Alcohol consumption enhances antiretroviral painful peripheral neuropathy by mitochondrial mechanisms

Abstract
A major dose‐limiting side effect of human immunodeficiency virus/acquired immunodeficiency syndrome (HIV/AIDS) chemotherapies, such as the nucleoside reverse transcriptase inhibitors (NRTIs), is a small‐fiber painful peripheral neuropathy, mediated by its mitochondrial toxicity. Co‐morbid conditions may also contribute to this dose‐limiting effect of HIV/AIDS treatment. Alcohol abuse, which alone also produces painful neuropathy, is one of the most important co‐morbid risk factors for peripheral neuropathy in patients with HIV/AIDS. Despite the prevalence of this problem and its serious impact on the quality of life and continued therapy in HIV/AIDS patients, the mechanisms by which alcohol abuse exacerbates highly active antiretroviral therapy (HAART)‐induced neuropathic pain has not been demonstrated. In this study, performed in rats, we investigated the cellular mechanism by which consumed alcohol impacts antiretroviral‐induced neuropathic pain.

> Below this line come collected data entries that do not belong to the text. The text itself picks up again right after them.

(** * Lemmas for the further properties *)

(** ** Errors of the derivation *)

Lemma get_slice_bound_errors (idx : list Z) (label : Z) (s : Pandas.side) :
  (exists p, Pandas.get_slice_bound idx label s = Ok p)
  \/ Pandas.get_slice_bound idx label s = Raise KeyError.
Proof.
  unfold Pandas.get_slice_bound.
  destruct (Pandas.positions idx label) as [|p ps].
  - destruct (Pandas.is_monotonic_increasing idx); [ left; eexists; reflexivity | ].
    destruct (Pandas.is_monotonic_decreasing idx);
      [ left; eexists; reflexivity | right; reflexivity ].
  - destruct (Pandas.contiguous p ps);
      [ left; eexists; reflexivity | right; reflexivity ].
Qed.

Lemma loc_slice_errors {A : Type} (key : A -> Z) (rows : list A) (b e : Z) :
  (exists sub, Pandas.loc_slice key rows b e = Ok sub)
  \/ Pandas.loc_slice key rows b e = Raise KeyError.
Proof.
  unfold Pandas.loc_slice.
  destruct (get_slice_bound_errors (map key rows) b Pandas.Left) as [[lo ->] | ->];
    [ | right; reflexivity ].
  destruct (get_slice_bound_errors (map key rows) e Pandas.Right) as [[hi ->] | ->];
    [ left; eexists; reflexivity | right; reflexivity ].
Qed.

Lemma iloc_before {A : Type} (l : list A) (i : nat) :
  (i < length l)%nat -> exists a, Py.iloc l (Z.of_nat i - 1) = Ok a.
Proof.
  intros Hi. destruct i as [|j].
  - destruct l as [|a l]; [ simpl in Hi; lia | ].
    exists (last (a :: l) a). apply iloc_last.
  - destruct (nth_error l j) as [a|] eqn:Ej;
      [ | apply nth_error_None in Ej; lia ].
    exists a. replace (Z.of_nat (S j) - 1) with (Z.of_nat j) by lia.
    apply iloc_nth_error. exact Ej.
Qed.

Lemma weekly_at_errors (frame : list Row) (i : nat) :
  (i < length frame)%nat ->
  (exists w, Child.weekly_at frame i = Ok w)
  \/ Child.weekly_at frame i = Raise KeyError.
Proof.
  intros Hi. unfold Child.weekly_at.
  destruct (nth_error frame i) as [row|] eqn:Ei;
    [ | apply nth_error_None in Ei; lia ].
  rewrite (iloc_nth_error _ _ _ Ei).
  destruct (iloc_before frame i Hi) as [prev Hprev]. rewrite Hprev.
  unfold bind.
  destruct (loc_slice_errors life_days frame (life_days row - 6) (life_days row))
    as [[sub Hs] | Hs]; rewrite Hs; [ | right; reflexivity ].
  destruct (Nat.eqb (length sub) 1); [ | left; eexists; reflexivity ].
  destruct (_ >? 6); left; eexists; reflexivity.
Qed.

Lemma weekly_loop_errors (frame : list Row) (range : list nat) (acc : list float) :
  Forall (fun i => (i < length frame)%nat) range ->
  (exists weekly, Child.weekly_loop frame range acc = Ok weekly)
  \/ Child.weekly_loop frame range acc = Raise KeyError.
Proof.
  revert acc. induction range as [|i rest IH]; intros acc H.
  - left. eexists. reflexivity.
  - inversion H as [|? ? Hi Hrest]; subst. simpl.
    destruct (weekly_at_errors frame i Hi) as [[w Hw] | Hw]; rewrite Hw;
      [ | right; reflexivity ].
    unfold bind at 1. apply IH. exact Hrest.
Qed.

Lemma import_unfold (m : Measurement) (ms : list Measurement) :
  Child.import_weight_data (m :: ms)
  = weekly <- Child.weekly_loop (frame_of (m :: ms))
                (seq 0 (length (frame_of (m :: ms)))) [] ;;
    Ok (map (fun rw => mkWeightRow (fst rw) (snd rw))
            (combine (frame_of (m :: ms)) weekly)).
Proof.
  unfold Child.import_weight_data.
  change (Child.col_life_days (map m_date (m :: ms)))
    with (Ok (map (fun d => d - m_date m) (map m_date (m :: ms)))).
  unfold bind at 1. rewrite (frame_of_file m ms). reflexivity.
Qed.

(** ** The derived columns, row by row *)

Lemma rows_from_nth (d0 : Z) (prev : Measurement) (ms : list Measurement)
      (j : nat) (m : Measurement) :
  nth_error ms j = Some m ->
  exists r,
    nth_error (rows_from d0 prev ms) j = Some r /\
    date r = m_date m /\ measured_weight r = m_weight m /\
    life_days r = m_date m - d0 /\ measurement_days r = m_date m - d0.
Proof.
  revert prev j. induction ms as [|m' t IH]; intros prev j H.
  - destruct j; discriminate.
  - destruct j as [|j].
    + injection H as <-. eexists. split; [ reflexivity | ].
      repeat split; reflexivity.
    + simpl in H. destruct (IH m' j H) as [r Hr]. exists r. exact Hr.
Qed.

Lemma frame_of_nth (file : list Measurement) (i : nat) (m0 m : Measurement) :
  nth_error file 0 = Some m0 ->
  nth_error file i = Some m ->
  exists r,
    nth_error (frame_of file) i = Some r /\
    date r = m_date m /\ measured_weight r = m_weight m /\
    life_days r = m_date m - m_date m0 /\
    measurement_days r = m_date m - m_date m0.
Proof.
  destruct file as [|m1 ms]; [ discriminate | ].
  intros H0 Hi. injection H0 as ->.
  destruct i as [|j].
  - injection Hi as <-. eexists. split; [ reflexivity | ].
    repeat split; reflexivity.
  - simpl in Hi. apply (rows_from_nth (m_date m0) m0 ms j m Hi).
Qed.

Lemma rows_from_gain (d0 : Z) (prev : Measurement) (ms : list Measurement)
      (i : nat) (r : Row) :
  nth_error (rows_from d0 prev ms) i = Some r ->
  weight_gain r
  = (measured_weight r
     - match i with
       | O => m_weight prev
       | S j => match nth_error (rows_from d0 prev ms) j with
                | Some p => measured_weight p
                | None => 0
                end
       end)%float.
Proof.
  revert prev i. induction ms as [|m t IH]; intros prev i Hr.
  - destruct i; discriminate.
  - destruct i as [|i].
    + simpl in Hr. injection Hr as <-. reflexivity.
    + simpl in Hr. rewrite (IH m i Hr).
      destruct i as [|j]; reflexivity.
Qed.

Lemma frame_of_gain (file : list Measurement) (i : nat) (p r : Row) :
  nth_error (frame_of file) i = Some p ->
  nth_error (frame_of file) (S i) = Some r ->
  weight_gain r = (measured_weight r - measured_weight p)%float.
Proof.
  destruct file as [|m ms]; [ destruct i; discriminate | ].
  intros Hp Hr. simpl in Hr.
  rewrite (rows_from_gain _ _ _ _ _ Hr).
  destruct i as [|j].
  - simpl in Hp. injection Hp as <-. reflexivity.
  - simpl in Hp. rewrite Hp. reflexivity.
Qed.
(** C4. With [1 <= moment_matching_lag <= T], [log_prob] reaches its
    [return]: the assertion on the free names passes, the final term has
    no inputs, and the names the reductions have taken out of the inputs
    are [s_0, x_0, ..., s_(T-1), x_(T-1)], each one once. The reductions
    inside the loop take out the steps before [T - moment_matching_lag],
    the final loop the others. *)
Theorem log_prob_reduces_every_variable {Row : Type} (self : SLDS) (data : list Row) :
  1 <= moment_matching_lag self <= Z.of_nat (length data) ->
  let T := length data in
  let kept := Z.to_nat (Z.of_nat T - moment_matching_lag self) in
  exists l_loop l,
    log_prob_loop self (enumerate data) log_prob_init = Return l_loop /\
    inputs (log_prob_term l_loop) = window kept T /\
    reduced l_loop = step_names kept /\
    log_prob self data = Return l /\
    inputs (log_prob_term l) = ∅ /\
    reduced l = step_names T /\
    NoDup (reduced l) /\
    (forall t : nat, (t < T)%nat ->
       s_ (Z.of_nat t) ∈ reduced l /\ x_ (Z.of_nat t) ∈ reduced l).
Proof.
  intros [HL HT] T kept.
  destruct (log_prob_loop_spec self data HL 0 log_prob_init (log_prob_init_inv self HL))
    as (l1 & Hloop & Hv1 & Hin1 & Hred1).
  cbn [Nat.add] in Hv1, Hin1, Hred1. fold T in Hv1, Hin1, Hred1.
  change (oldest self T) with kept in Hin1, Hred1.
  destruct (final_loop_spec self T (Z.to_nat (moment_matching_lag self)) 0 l1)
    as (l2 & Hfinal & Hin2 & Hred2); try assumption; try (unfold T; lia).
  - rewrite Hin1. f_equal. unfold kept. lia.
  - rewrite Hred1. f_equal. unfold kept. lia.
  - replace (Z.to_nat (Z.of_nat T - moment_matching_lag self + Z.of_nat 0)
             + Z.to_nat (moment_matching_lag self))%nat with T in Hin2, Hred2
      by (unfold T; lia).
    rewrite window_empty in Hin2.
    exists l1, l2. split; [exact Hloop|]. split; [exact Hin1|]. split; [exact Hred1|].
    split.
    + unfold log_prob. unfold enumerate in Hloop. unfold enumerate. rewrite Hloop.
      cbn [mbind Outcome_bind]. unfold range. fold T. rewrite Hfinal.
      cbn [mbind Outcome_bind]. rewrite decide_True by exact Hin2. reflexivity.
    + split; [exact Hin2|]. split; [exact Hred2|]. rewrite Hred2.
      split; [apply NoDup_step_names|].
      intros t Ht. split; apply elem_of_step_names; exists t; auto.
Qed.

End LogProb.

(** ** SLDS.filter_and_predict: the shapes of the result *)

Section FilterAndPredict.

Import eeg_funsor_slds.

Lemma broadcast_dim_refl (x : nat) : broadcast_dim x x = Return x.
Proof. unfold broadcast_dim. rewrite Nat.eqb_refl. reflexivity. Qed.

Lemma broadcast_dim_1_r (x : nat) : broadcast_dim x 1 = Return x.
Proof.
  unfold broadcast_dim. destruct (Nat.eqb_spec x 1) as [->|_]; reflexivity.
Qed.

Lemma broadcast_dim_1_l (y : nat) : broadcast_dim 1 y = Return y.
Proof.
  unfold broadcast_dim. destruct (Nat.eqb_spec 1 y) as [<-|_]; reflexivity.
Qed.
Lemma transcribe_main_exits_with_status_1_witness :
  let env := Fixtures.env_ok ["a.m4a"] in
  let a := Transcribe.Args "in" None "he" false None in
  let w := Fixtures.w_of [("in", Dir); ("in/a.m4a", File "audio")] in
  exists m,
    Transcribe.main env a w = (Raise (SystemExit 1), World (fs w) (trace w ++ [Say m]))
    /\ (m = TNotFileOrDir "in" \/ m = TNeedModelOrUnify).
Proof.
  intros env a w.
  apply (transcribe_main_exits_with_status_1 env a w).
  - reflexivity.
  - right. split; reflexivity.
Defined.

(** X21. For a single audio file given without [--model], the model
    ["medium"] is the one loaded, and the file is given to Whisper, whether
    or not [--unify] was passed (it is ignored for a file). *)
Theorem transcribe_main_defaults_to_medium (env : Env) (a : Transcribe.args) (w : world) :
  isfile_in (fs w) (Transcribe.path a) = true ->
  truthy (Transcribe.model a) = false ->
  exists_in (fs w)
    (OsPath.join (OsPath.dirname (Transcribe.path a))
       (fst (OsPath.splitext (OsPath.basename (Transcribe.path a))) +:+ ".txt")) = false ->
  exists o f' tr,
    Transcribe.main env a w = (o, World f' (trace w ++ tr))
    /\ models_loaded tr = ["medium"]
    /\ transcribed tr = [Transcribe.path a].
Proof.
  intros Hfile Hmodel Htxt.
  pose proof (exists_in_false _ _ Htxt) as Hnone.
  unfold Transcribe.main. unfold bind at 1, isfile. cbn [fs trace]. rewrite Hfile.
  unfold bind at 1, isdir. cbn [fs trace negb andb]. rewrite Hmodel. cbn [negb andb].
  unfold bind at 1.
  assert (Hmod : exists m0,
    (if negb (truthy (Transcribe.unify a)) then ret (Some "medium") else ret (Transcribe.model a)) w
    = (Ret m0, w) /\ (if truthy m0 then default "" m0 else "medium") = "medium").
  { destruct (truthy (Transcribe.unify a)); cbn [negb]; unfold ret.
    - exists (Transcribe.model a). split; [reflexivity|]. by rewrite Hmodel.
    - exists (Some "medium"). split; reflexivity. }
  destruct Hmod as (m0 & -> & Hm0). cbv zeta. rewrite Hm0.
  unfold bind at 1.
  assert (Hwarn : exists t0,
    when (truthy (Transcribe.unify a)) (say TUnifyIgnored) w
    = (Ret tt, World (fs w) (trace w ++ t0))
    /\ models_loaded t0 = [] /\ transcribed t0 = []).
  { destruct (truthy (Transcribe.unify a)); unfold when, say, emit, ret; cbn [fs trace].
    - eexists [_]. done.
    - exists []. rewrite app_nil_r. by destruct w. }
  destruct Hwarn as (t0 & -> & Hml0 & Htr0).
  unfold bind at 1. unfold Transcribe.transcribe_single_file.
  unfold bind at 1, isfile. cbn [fs trace]. rewrite Hfile. cbn [negb].
  unfold bind at 1.
  match goal with |- context [let (_, _) := when ?c ?m ?w0 in _] =>
    assert (Hw2 : exists t1, when c m w0 = (Ret tt, World (fs w) (trace w ++ t0 ++ t1))
                             /\ models_loaded t1 = [] /\ transcribed t1 = [])
  end.
  { destruct (Transcribe.is_audio (Transcribe.path a)); unfold when, say, emit, ret;
      cbn [negb fs trace].
    - exists []. by rewrite app_nil_r.
    - eexists [_]. rewrite <- app_assoc. done. }
  destruct Hw2 as (t1 & -> & Hml1 & Htr1). cbv zeta.
  unfold bind at 1, path_exists. cbn [fs trace]. rewrite Htxt.
  unfold bind at 1, Transcribe.load_model.
  unfold bind at 1, say at 1, emit. cbn [fs trace].
  unfold bind at 1, emit. cbn [fs trace]. unfold say at 1, emit. cbn [fs trace].
  unfold bind at 1, say at 1, emit. cbn [fs trace].
  unfold bind at 1, emit. cbn [fs trace].
  unfold try_except, bind at 1, Transcribe.model_transcribe. cbn [fs trace].
  destruct (whisper env "medium" (Transcribe.path a) (Transcribe.lang a) (fs w)) as [segs|e].
  - unfold bind at 1, emit. cbn [fs trace].
    unfold bind at 1, say at 1, emit. cbn [fs trace].
    unfold bind at 1, write_text. cbn [fs trace]. rewrite Hnone.
    destruct (Transcribe.print a);
      unfold Transcribe.echo, when; cbn iota;
      unfold bind, say, emit, ret, raise; cbn [fs trace];
      rewrite <- !app_assoc;
      (eexists _, _, _; split; [reflexivity|]);
      rewrite !models_loaded_app, !transcribed_app, Hml0, Hml1, Htr0, Htr1; done.
  - destruct (is_exception e);
      unfold bind, emit, raise; cbn [fs trace]; rewrite <- !app_assoc;
      (eexists _, _, _; split; [reflexivity|]);
      rewrite !models_loaded_app, !transcribed_app, Hml0, Hml1, Htr0, Htr1; done.
Qed.
(** * upload_ami: the idempotent AMI publishing pipeline

    A shallow embedding of [upload_ami/upload_ami.py] and the properties of
    its stages.  Python [str] values are represented by their UTF-8
    encoding (a Rocq [string] is a sequence of bytes), so [str.encode()] is
    the identity on the representation and [+] on [str] is [+:+].  The
    calls to [logging] are left out: they reach no provider and change no
    value. *)

From Stdlib Require Import ZArith String Ascii List Lia.
From stdpp Require Import base option list gmap strings fin_maps.
Import ListNotations.

(** ** hashlib.sha256

    The client token of a snapshot import is a SHA-256 digest.  The digest
    is the one of FIPS 180-4, on 32-bit words held in [Z] with the
    wrap-around written out. *)
Module SHA256.
Local Open Scope Z_scope.

Definition wrap (x : Z) : Z := x mod 2 ^ 32.
Definition plus32 (x y : Z) : Z := wrap (x + y).
Definition rotr (n x : Z) : Z :=
  Z.lor (Z.shiftr x n) (wrap (Z.shiftl x (32 - n))).
Definition neg32 (x : Z) : Z := Z.lxor x 0xffffffff.

Definition Ch (x y z : Z) : Z := Z.lxor (Z.land x y) (Z.land (neg32 x) z).
Definition Maj (x y z : Z) : Z :=
  Z.lxor (Z.lxor (Z.land x y) (Z.land x z)) (Z.land y z).
Definition Sigma0 (x : Z) : Z := Z.lxor (Z.lxor (rotr 2 x) (rotr 13 x)) (rotr 22 x).
Definition Sigma1 (x : Z) : Z := Z.lxor (Z.lxor (rotr 6 x) (rotr 11 x)) (rotr 25 x).
Definition sigma0 (x : Z) : Z := Z.lxor (Z.lxor (rotr 7 x) (rotr 18 x)) (Z.shiftr x 3).
Definition sigma1 (x : Z) : Z := Z.lxor (Z.lxor (rotr 17 x) (rotr 19 x)) (Z.shiftr x 10).

(** The primes among [2 .. bound + 1], by trial division. *)
Definition is_prime (n : Z) : bool :=
  forallb (fun d => negb (n mod d =? 0))
    (map Z.of_nat (seq 2 (Z.to_nat n - 2))).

NRTI 2′,3′‐dideoxycytidine (ddC; 50 mg/kg) neuropathy was mitochondrial‐dependent and PKCε‐independent, and alcohol‐induced painful neuropathy was PKCε‐dependent and mitochondrial‐independent. At low doses, ddC (5 mg/kg) and alcohol (6.5% ethanol diet for 1 week), which alone do not affect nociception, together produce profound mechanical hyperalgesia. This hyperalgesia is mitochondrial‐dependent but PKCε‐independent. These experiments, which provide the first model for studying the impact of co‐morbidity in painful neuropathy, support the clinical impression that alcohol consumption enhances HIV/AIDS therapy neuropathy, and provide evidence for a role of mitochondrial mechanisms underlying this interaction.